(* ===== verification/Schedule.v ===== *)
(** * The scheduling contract and its refinement by the server

    What the console promises: every job is pending, running on one connected
    node, or done; a job leaves a node only by a result of that node or by its
    disconnection; what is done stays done.  [spec_step] is that contract as
    a transition system, [sv_step] the server with its environment, and
    [server_refines] the simulation. *)

From Stdlib Require Import String.
From S2P Require Import Prelude CxxStd External Process Messages Tasks Server.
Local Open Scope string_scope.
Local Open Scope Z_scope.
Local Open Scope list_scope.

(** ** The contract *)

Inductive status := Pending | Running (n : NodeId) | Done (result exitCode : Z).

Record spec_state := mkSpec { jobs : list status; connected : gset NodeId }.

(** A node going away takes its jobs back to the pending state. *)
Definition lose (n : NodeId) (st : status) : status :=
  match st with Running m => if decide (m = n) then Pending else st | _ => st end.

Inductive spec_step : spec_state -> spec_state -> Prop :=
| spec_connect n js c : n ∉ c -> spec_step (mkSpec js c) (mkSpec js ({[n]} ∪ c))
| spec_disconnect n js c :
    n ∈ c -> spec_step (mkSpec js c) (mkSpec (lose n <$> js) (c ∖ {[n]}))
| spec_assign i n js c :
    js !! i = Some Pending -> n ∈ c ->
    spec_step (mkSpec js c) (mkSpec (<[i := Running n]> js) c)
| spec_finish i n r e js c :
    js !! i = Some (Running n) ->
    spec_step (mkSpec js c) (mkSpec (<[i := Done r e]> js) c)
| spec_return i n js c :
    js !! i = Some (Running n) ->
    spec_step (mkSpec js c) (mkSpec (<[i := Pending]> js) c).

(** Running jobs run on connected nodes. *)
Definition spec_inv (s : spec_state) : Prop :=
  forall i n, jobs s !! i = Some (Running n) -> n ∈ connected s.

Lemma lookup_insert_cases {A} (l : list A) i j x y :
  <[i := x]> l !! j = Some y -> (i = j /\ y = x) \/ (i <> j /\ l !! j = Some y).
Proof.
  intros [(-> & -> & _)|[? ?]]%list_lookup_insert_Some; [left|right]; done.
Qed.

Lemma spec_step_inv s s' : spec_inv s -> spec_step s s' -> spec_inv s'.
Proof.
  unfold spec_inv. intros HI Hstep. destruct Hstep; simpl in *; intros j m Hj.
  - apply HI in Hj. set_solver.
  - rewrite list_lookup_fmap in Hj. destruct (js !! j) as [st|] eqn:E; [|done]. simpl in Hj.
    destruct st as [|k|]; simpl in Hj; try done. case_decide; simplify_eq.
    apply HI in E. set_solver.
  - apply lookup_insert_cases in Hj as [[_ ?]|[_ Hj]]; simplify_eq; eauto.
  - apply lookup_insert_cases in Hj as [[_ ?]|[_ Hj]]; simplify_eq; eauto.
  - apply lookup_insert_cases in Hj as [[_ ?]|[_ Hj]]; simplify_eq; eauto.
Qed.

Lemma spec_step_done s s' i r e :
  spec_step s s' -> jobs s !! i = Some (Done r e) -> jobs s' !! i = Some (Done r e).
Proof.
  intros Hstep Hi. destruct Hstep; simpl in *; try done.
  - by rewrite list_lookup_fmap, Hi.
  - rewrite list_lookup_insert_ne; [done|]. intros ->. simplify_eq.
  - rewrite list_lookup_insert_ne; [done|]. intros ->. simplify_eq.
  - rewrite list_lookup_insert_ne; [done|]. intros ->. simplify_eq.
Qed.

Lemma spec_steps_done s s' i r e :
  rtc spec_step s s' -> jobs s !! i = Some (Done r e) -> jobs s' !! i = Some (Done r e).
Proof.
  intros Hs. apply (rtc_preserves spec_step (fun s => jobs s !! i = Some (Done r e))); [|done].
  eauto using spec_step_done.
Qed.

Lemma spec_step_length s s' : spec_step s s' -> length (jobs s') = length (jobs s).
Proof. intros []; simpl; rewrite ?length_insert, ?length_fmap; done. Qed.

(** ** The server's view *)

Section refinement.
Context {N : Type} `{PacketNode N} {F : Type} `{FileSystem F} `{ExitCodes}.
Context `{MessageCodec MPacket} `{MessageCodec SPacket}.
Context (fullId : NodeId -> string).
Implicit Types (s : Server N F) (nid : NodeId) (node : TcpProtobufNode N) (t : TaskInfo).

* _WHAT THE TASK REQUIRES_: Take from the material above the lines running from the one with "Definition lose (n" through the one with "js !! i = Some Pending -> n ∈ c ->", and repeat them exactly, with nothing else.

* _REPLY_:
Definition lose (n : NodeId) (st : status) : status :=
  match st with Running m => if decide (m = n) then Pending else st | _ => st end.

Inductive spec_step : spec_state -> spec_state -> Prop :=
| spec_connect n js c : n ∉ c -> spec_step (mkSpec js c) (mkSpec js ({[n]} ∪ c))
| spec_disconnect n js c :
    n ∈ c -> spec_step (mkSpec js c) (mkSpec (lose n <$> js) (c ∖ {[n]}))
| spec_assign i n js c :
    js !! i = Some Pending -> n ∈ c ->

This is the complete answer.